[Data excerpts]
[Start of section]
(* ===== verification/Gates.v ===== *)
(** * Acceptance gates (core/gates.py, core/extensions/evaluation/__init__.py)

    A gate is a shell command whose exit code judges a turn: the table of
    gates, the tools that change it, one run of a gate, the runs of a turn with
    the reuse of earlier failures, and [goal_complete]'s use of them.  The
    process a gate starts, the files it watches and SHA-256 are parameters; the
    wording of a refusal is a function of the reason.  Texts are of code points
    below 256, save the dashes in the notices. *)
From stdpp Require Import pretty sorting gmap.
From S2P Require Import Prelude StateMachine Goals PyStr PyText Paths Regex Shell.

(** ** Rows and results *)
Record GateRow := mkGateRow {
  g_session : string;
  g_scope : text;
  g_name : text;
  g_command : text;
  g_watch : list text;
  g_cwd : option text;
  g_enabled : bool
}.
Record GateResult := mkGateResult {
  name : text;
  command : text;
  passed : bool;
  exit_code : option Z;
  output_tail : text;
  reused : bool;
  gate_error : text;
  fingerprint : text;
  scope : text;
  broken : bool;
  cwd : option Path
}.
#[export] Instance GateResult_settable : Settable GateResult := λ r,
  mkGateResult (name r) (command r) (passed r) (exit_code r) (output_tail r) (reused r)
    (gate_error r) (fingerprint r) (scope r) (broken r) (cwd r).

Inductive ResultState := Passed | Failed | Unavailable.
Definition state (r : GateResult) : ResultState :=
  if passed r then Passed else if broken r then Unavailable else Failed.

Definition GATE_OUTPUT_TAIL : nat := 4096.
(** [s[-n:]] *)
Definition last_chars (n : nat) (s : text) : text := drop (length s - n) s.
Definition _maybe_reflect (w : HookWorld) (results : list GateResult) (s : TurnRetries) : TurnRetries * list HookEvent :=
  if h_awaiting_user w || h_errored w then (s, [])
  else if (max_retries <=? reflect_count s)%nat then (s, [ReflectExhausted (reflect_count s) max_retries])
  else if (h_substantive w <? reflect_min_messages settings)%nat then
    let '(s, events) := _apply_gate_retry_fallback results s in
    (s, ReflectSkipped (h_substantive w) (reflect_min_messages settings) :: events)
  else if _reflect_is_deferred then
    let '(s, events) := _apply_gate_retry_fallback results s in
    (s, events ++ if h_synthetic w then [] else [ReflectScheduled])
  else
    match reflect_on_session (reflect_nonpass_confidence_floor settings) (h_grading w) results with
    | None => (s, [SentinelRow])
    | Some outcome =>
        if h_row_fails w then (s, [SentinelRow]) else
        let r := outcome_result outcome in
        match verdict r with
        | Retry => on_retry_verdict w results r s
        | Escalate => (s, [ReflectEscalate])
        | Pass => (s, [])
        end
    end.

Definition run_post_task_hooks (w : HookWorld) (s : TurnRetries) : TurnRetries * list HookEvent :=
  let '(s, results, events) := if gates_enabled settings then _run_turn_gates w s else (s, [], []) in
  let '(s, more) := if reflect_enabled settings then _maybe_reflect w results s
                    else _apply_gate_retry_fallback results s in
  (s, events ++ more).

(** ** The retry loop of [_finalize_turn] *)

(** One iteration: the session before the hooks, the hooks' own world, the
    session after them, and whether a granted retry is cancelled.  Nothing in
    the program requests an eval retry, the other kind the loop knows. *)
Record Round := mkRound {
  finalizing_before : bool;
  pending_before : bool;
  hook_world : HookWorld;
  pending_after : bool;
  finalizing_after : bool;
  retry_cancelled : bool
}.
Definition _run_post_hooks (rd : Round) (s : TurnRetries) : TurnRetries * list HookEvent :=
  if negb (finalizing_before rd) || pending_before rd then (s, []) else run_post_task_hooks (hook_world rd) s.
(** The turn after the hooks, and whether a retry is granted. *)
Definition grant (rd : Round) (s : TurnRetries) : TurnRetries * bool :=
  let s := if reflect_retry_requested s && pending_after rd then s <| reflect_retry_requested := false |> else s in
  if reflect_retry_requested s && (reflect_count s <? max_retries)%nat && negb (pending_after rd) && finalizing_after rd
  then (s <| reflect_retry_requested := false |>, true)
  else (s, false).
(** The turn at the end, the retries run, and what was announced; [None]: out
    of fuel. *)
Fixpoint retry_loop (fuel : nat) (rounds : nat → Round) (i : nat) (s : TurnRetries) (events : list HookEvent)
    : option (TurnRetries * nat * list HookEvent) :=
  match fuel with
  | 0 => None
  | S fuel =>
      let '(s, new) := _run_post_hooks (rounds i) s in
      let events := events ++ new in
      let '(s, granted) := grant (rounds i) s in
      if granted then
        if retry_cancelled (rounds i) then Some (s, S i, events)
        else retry_loop fuel rounds (S i) s events
      else Some (s, i, events)
  end.
(** Every turn starts over; at most [max_retries] rounds are needed
    ([retries_are_bounded]). *)
Definition finalize_turn (rounds : nat → Round) : option (TurnRetries * nat * list HookEvent) :=
  retry_loop (S max_retries) rounds 0 fresh_turn [].
End hooks.

(** ** Gates over grades *)
Lemma gate_clamp_never_passes results r : failing results ≠ [] → verdict (gate_clamp results r) ≠ Pass.
Proof. unfold gate_clamp. destruct (failing results); [done|]. intros _. by case_decide. Qed.
Lemma receipts_verdict results r : verdict (apply_verification_receipts results r) = verdict r.
Proof. unfold apply_verification_receipts. by repeat case_match. Qed.
Lemma receipts_unknown results r :
  failing results ≠ [] → verification (apply_verification_receipts results r) = Unknown.
Proof. intros H. unfold apply_verification_receipts. by rewrite decide_True. Qed.
Lemma receipts_verified results r :
  verification (apply_verification_receipts results r) = Verified → ∀ g, g ∈ results → state g = Passed.
Proof.
  unfold apply_verification_receipts. case_decide as Hf; [done|].
  case_decide as Hb; [by case_decide|]. intros _ g Hin.
  pose proof (proj1 (failing_nil _) Hf g Hin) as Hs.
  assert (broken g = false) as Hg.
  { apply not_true_is_false. intros Hg. assert (g ∈ broken_ones results) as H by (by apply list_elem_of_filter).
    rewrite Hb in H. by apply not_elem_of_nil in H. }
  unfold state in *. rewrite Hg in *. by destruct (passed g).
Qed.

Lemma ask_cases floor w results more i o :
  ask floor w results more i = o →
  (∃ r, o = Graded (guarded w results r)) ∨
  (o = SoftPass ∧ ∃ k, i ≤ k ≤ i + more ∧ (answers w k = CallFails ∨ k = i + more ∧ answers w k = Unparseable)).
Proof.
  intros <-. revert i. induction more as [|more IH]; intros i; cbn; destruct (answers w i) as [| |g] eqn:Ha.
  - right. split; [done|]. exists i. split; [lia|by left].
  - right. split; [done|]. exists i. split; [lia|right; split; [lia|done]].
  - left. case_match; eauto.
  - right. split; [done|]. exists i. split; [lia|by left].
  - destruct (IH (S i)) as [Hr|(Ho & k & Hk & Hw)]; [by left|right; split; [done|]].
    exists k. split; [lia|]. destruct Hw as [|[]]; [by left|right; split; [lia|done]].
  - case_match; [|left; eauto]. destruct (IH (S i)) as [Hr|(Ho & k & Hk & Hw)]; [by left|right; split; [done|]].
    exists k. split; [lia|]. destruct Hw as [|[]]; [by left|right; split; [lia|done]].
Qed.

Lemma guarded_over_failing w results r :
  failing results ≠ [] → verdict (guarded w results r) ≠ Pass ∧ verification (guarded w results r) = Unknown.
Proof.
  intros Hf. unfold guarded. rewrite receipts_verdict. by split; [apply gate_clamp_never_passes|apply receipts_unknown].
Qed.
Lemma graded_guarded floor w results r :
  reflect_on_session floor w results = Some (Graded r) → ∃ r0, r = guarded w results r0.
Proof.
  unfold reflect_on_session. destruct (evidence w); [done|done|]. intros H.
  assert (ask floor w results INNER_REPROMPT_LIMIT 0 = Graded r) as Ho by congruence.
  apply ask_cases in Ho as [(r0 & Hr)|[Hr _]]; [|done]. exists r0. congruence.
Qed.

(** C21: No grade passes a turn over a failing gate.  Whatever the grader answers
    and whatever its guards make of it, a grade given while a gate ran and
    failed is not a pass and verifies nothing; a grade is "verified" only if
    every gate passed; and the only other outcome, a pass in place of a grade,
    comes from a turn without a request, a failed call, or three answers that
    could not be read. *)
Theorem no_grade_passes_a_failing_gate (floor : Q) (w : Grading) (results : list GateResult) (o : GradeOutcome)
    (Hreflect : reflect_on_session floor w results = Some o) :
  (∃ r, o = Graded r ∧
     (failing results ≠ [] → verdict r ≠ Pass ∧ verification r = Unknown) ∧
     (verification r = Verified → ∀ g, g ∈ results → state g = Passed)) ∨
  (o = SoftPass ∧
     (evidence w = NoRequest ∨
      ∃ k, k ≤ INNER_REPROMPT_LIMIT ∧ (answers w k = CallFails ∨ k = INNER_REPROMPT_LIMIT ∧ answers w k = Unparseable))).
Proof.
  unfold reflect_on_session in Hreflect. destruct (evidence w) eqn:He; [done|injection Hreflect as <-; by right; eauto|].
  assert (ask floor w results INNER_REPROMPT_LIMIT 0 = o) as Ho by congruence. apply ask_cases in Ho as [(r & ->)|(-> & k & Hk & Hw)].
  - left. eexists. split; [done|]. split; [apply guarded_over_failing|apply receipts_verified].
  - right. split; [done|]. right. exists k. split; [lia|]. done.
Qed.

(** ** Hooks *)
Section hook_lemmas.
Context (os : OS) (ctx : Ctx) (sha256 : text → text).
Context (refusal_text : refusal → text) (exn_text : exn → text).
Context (retry_context : ReflectResult → nat → nat → text) (tool_exists : text → bool).
Context (settings : ReflectSettings) (session_type : string) (override home : option string) (turn_id : option Z).
Notation max := (max_retries settings session_type).
Notation run_turn_gates := (_run_turn_gates os ctx sha256 refusal_text exn_text settings override home turn_id).
Notation maybe_reflect := (_maybe_reflect retry_context tool_exists settings session_type).
Notation fallback := (_apply_gate_retry_fallback settings session_type).
Notation hooks := (run_post_task_hooks os ctx sha256 refusal_text exn_text retry_context tool_exists settings
  session_type override home turn_id).
Notation loop := (retry_loop os ctx sha256 refusal_text exn_text retry_context tool_exists settings
  session_type override home turn_id).

(** What one step may do to the counters: a request is charged, once, and never
    beyond the cap. *)
Definition charged (s s' : TurnRetries) : Prop :=
  (reflect_retry_requested s = false → reflect_retry_requested s' = true → reflect_count s' = S (reflect_count s)) ∧
  (reflect_count s ≤ max → reflect_count s' ≤ max).
Lemma charged_refl s s' :
  reflect_count s' = reflect_count s → reflect_retry_requested s' = reflect_retry_requested s → charged s s'.
Proof. unfold charged. intros -> ->. split; [congruence|done]. Qed.
(* ===== verification/Ladder.v ===== *)
(** * The retry and failover ladder (core/llm/stream_ladder.py, core/llm/errors.py)

    [stream_with_failover] with the classification of errors, the quota
    circuit breaker and the merging of tool-call fragments.

    One attempt is what [client.chat_stream] does: the events it yields and how
    it ends; it is a parameter, asked with the number of the attempt and the
    request.  Time is in seconds; an attempt says how long it took.  What the
    ladder does on the way (events to the user interface, ledger rows, sleeps,
    requests) is a log. *)
From Stdlib Require Import QArith_base.
From S2P Require Import Prelude PyStr Regex Wire.

(** ** Errors *)
Inductive FailoverReason :=
| RATE_LIMIT | OVERLOADED | TIMEOUT | CONTEXT_OVERFLOW | AUTH | MODEL_NOT_FOUND | FORMAT_ERROR
| UNKNOWN.
#[export] Instance FailoverReason_eq_dec : EqDecision FailoverReason.
Proof. solve_decision. Defined.

Definition FALLBACK_REASONS : list FailoverReason := [RATE_LIMIT; OVERLOADED; TIMEOUT; UNKNOWN].
Definition reason_value (r : FailoverReason) : string :=
  match r with
  | RATE_LIMIT => "rate_limit" | OVERLOADED => "overloaded" | TIMEOUT => "timeout"
  | CONTEXT_OVERFLOW => "context_overflow" | AUTH => "auth"
  | MODEL_NOT_FOUND => "model_not_found" | FORMAT_ERROR => "format_error" | UNKNOWN => "unknown"
  end.

Definition _CONTEXT_OVERFLOW_PHRASES : list string :=
  ["context length"; "maximum context"; "context window"; "context size"; "prompt is too long";
   "input is too long"; "too many tokens"; "context_length_exceeded"].
Definition _CONTEXT_OVERFLOW_CODES : list string :=
  ["context_length_exceeded"; "context_window_exceeded"].

(** [k in s] and, for [any(k in s for k in ks)], [mentions_any]. *)
Definition mentions (s : text) (k : string) : bool := contains (t k) s.
Definition mentions_any (s : text) (ks : list string) : bool := existsb (mentions s) ks.

Definition is_context_overflow_code (code : string) : bool :=
  mentions_any (lower_text (t code)) _CONTEXT_OVERFLOW_CODES.

Definition classify_http_error (status_code : Z) (body code : string) : FailoverReason :=
  let is_in l := bool_decide (status_code ∈ l) in
  if is_context_overflow_code code then CONTEXT_OVERFLOW
  else if is_in [429; 402]%Z then RATE_LIMIT
  else if is_in [401; 403]%Z then AUTH
  else if is_in [404]%Z then MODEL_NOT_FOUND
  else if is_in [502; 503]%Z then OVERLOADED
  else if is_in [408]%Z then TIMEOUT
  else if is_in [400]%Z then
    if mentions_any (lower_text (t body)) _CONTEXT_OVERFLOW_PHRASES then CONTEXT_OVERFLOW
    else FORMAT_ERROR
  else UNKNOWN.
[End of section]
Prompt.
When the line with "Definition state (r" is reached in the data above, start copying there, and copy each line exactly until the line with "session after them, and" has been copied; copy nothing else.

Exercise answer.
Definition state (r : GateResult) : ResultState :=
  if passed r then Passed else if broken r then Unavailable else Failed.

Definition GATE_OUTPUT_TAIL : nat := 4096.
(** [s[-n:]] *)
Definition last_chars (n : nat) (s : text) : text := drop (length s - n) s.
Definition _maybe_reflect (w : HookWorld) (results : list GateResult) (s : TurnRetries) : TurnRetries * list HookEvent :=
  if h_awaiting_user w || h_errored w then (s, [])
  else if (max_retries <=? reflect_count s)%nat then (s, [ReflectExhausted (reflect_count s) max_retries])
  else if (h_substantive w <? reflect_min_messages settings)%nat then
    let '(s, events) := _apply_gate_retry_fallback results s in
    (s, ReflectSkipped (h_substantive w) (reflect_min_messages settings) :: events)
  else if _reflect_is_deferred then
    let '(s, events) := _apply_gate_retry_fallback results s in
    (s, events ++ if h_synthetic w then [] else [ReflectScheduled])
  else
    match reflect_on_session (reflect_nonpass_confidence_floor settings) (h_grading w) results with
    | None => (s, [SentinelRow])
    | Some outcome =>
        if h_row_fails w then (s, [SentinelRow]) else
        let r := outcome_result outcome in
        match verdict r with
        | Retry => on_retry_verdict w results r s
        | Escalate => (s, [ReflectEscalate])
        | Pass => (s, [])
        end
    end.

Definition run_post_task_hooks (w : HookWorld) (s : TurnRetries) : TurnRetries * list HookEvent :=
  let '(s, results, events) := if gates_enabled settings then _run_turn_gates w s else (s, [], []) in
  let '(s, more) := if reflect_enabled settings then _maybe_reflect w results s
                    else _apply_gate_retry_fallback results s in
  (s, events ++ more).

(** ** The retry loop of [_finalize_turn] *)

(** One iteration: the session before the hooks, the hooks' own world, the
    session after them, and whether a granted retry is cancelled.  Nothing in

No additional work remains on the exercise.